START INFORMATION GIVEN
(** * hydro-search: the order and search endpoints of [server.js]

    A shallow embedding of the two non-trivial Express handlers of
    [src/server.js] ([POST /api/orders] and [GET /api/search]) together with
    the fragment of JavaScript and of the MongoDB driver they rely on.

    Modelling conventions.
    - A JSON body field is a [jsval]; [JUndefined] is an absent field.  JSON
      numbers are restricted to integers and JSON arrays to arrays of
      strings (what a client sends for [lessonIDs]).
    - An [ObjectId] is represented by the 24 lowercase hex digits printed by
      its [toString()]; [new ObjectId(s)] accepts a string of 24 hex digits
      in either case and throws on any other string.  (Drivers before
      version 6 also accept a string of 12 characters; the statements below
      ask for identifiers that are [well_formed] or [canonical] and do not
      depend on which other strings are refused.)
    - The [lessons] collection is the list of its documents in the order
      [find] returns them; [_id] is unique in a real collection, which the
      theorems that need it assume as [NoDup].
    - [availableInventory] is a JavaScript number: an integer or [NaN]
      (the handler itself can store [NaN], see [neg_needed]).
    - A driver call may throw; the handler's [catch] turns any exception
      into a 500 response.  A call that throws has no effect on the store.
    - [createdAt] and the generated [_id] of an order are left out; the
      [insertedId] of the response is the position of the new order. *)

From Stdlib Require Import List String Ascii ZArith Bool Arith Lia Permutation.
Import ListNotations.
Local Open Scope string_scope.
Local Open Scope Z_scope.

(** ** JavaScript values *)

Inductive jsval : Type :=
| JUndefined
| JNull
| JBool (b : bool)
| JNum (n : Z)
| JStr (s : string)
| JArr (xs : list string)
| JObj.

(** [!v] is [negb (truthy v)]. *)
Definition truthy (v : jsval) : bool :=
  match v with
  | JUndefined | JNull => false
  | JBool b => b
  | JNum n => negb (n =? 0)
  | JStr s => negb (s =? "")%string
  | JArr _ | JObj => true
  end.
END INFORMATION GIVEN
▸ **TASK OBJECTIVE**: Reproduce all of the entries above verbatim.

▸ **SOLUTION FOR THIS TASK**:
(** * hydro-search: the order and search endpoints of [server.js]

    A shallow embedding of the two non-trivial Express handlers of
    [src/server.js] ([POST /api/orders] and [GET /api/search]) together with
    the fragment of JavaScript and of the MongoDB driver they rely on.

    Modelling conventions.
    - A JSON body field is a [jsval]; [JUndefined] is an absent field.  JSON
      numbers are restricted to integers and JSON arrays to arrays of
      strings (what a client sends for [lessonIDs]).
    - An [ObjectId] is represented by the 24 lowercase hex digits printed by
      its [toString()]; [new ObjectId(s)] accepts a string of 24 hex digits
      in either case and throws on any other string.  (Drivers before
      version 6 also accept a string of 12 characters; the statements below
      ask for identifiers that are [well_formed] or [canonical] and do not
      depend on which other strings are refused.)
    - The [lessons] collection is the list of its documents in the order
      [find] returns them; [_id] is unique in a real collection, which the
      theorems that need it assume as [NoDup].
    - [availableInventory] is a JavaScript number: an integer or [NaN]
      (the handler itself can store [NaN], see [neg_needed]).
    - A driver call may throw; the handler's [catch] turns any exception
      into a 500 response.  A call that throws has no effect on the store.
    - [createdAt] and the generated [_id] of an order are left out; the
      [insertedId] of the response is the position of the new order. *)

From Stdlib Require Import List String Ascii ZArith Bool Arith Lia Permutation.
Import ListNotations.
Local Open Scope string_scope.
Local Open Scope Z_scope.

(** ** JavaScript values *)

Inductive jsval : Type :=
| JUndefined
| JNull
| JBool (b : bool)
| JNum (n : Z)
| JStr (s : string)
| JArr (xs : list string)
| JObj.

(** [!v] is [negb (truthy v)]. *)
Definition truthy (v : jsval) : bool :=
  match v with
  | JUndefined | JNull => false
  | JBool b => b
  | JNum n => negb (n =? 0)
  | JStr s => negb (s =? "")%string
  | JArr _ | JObj => true
  end.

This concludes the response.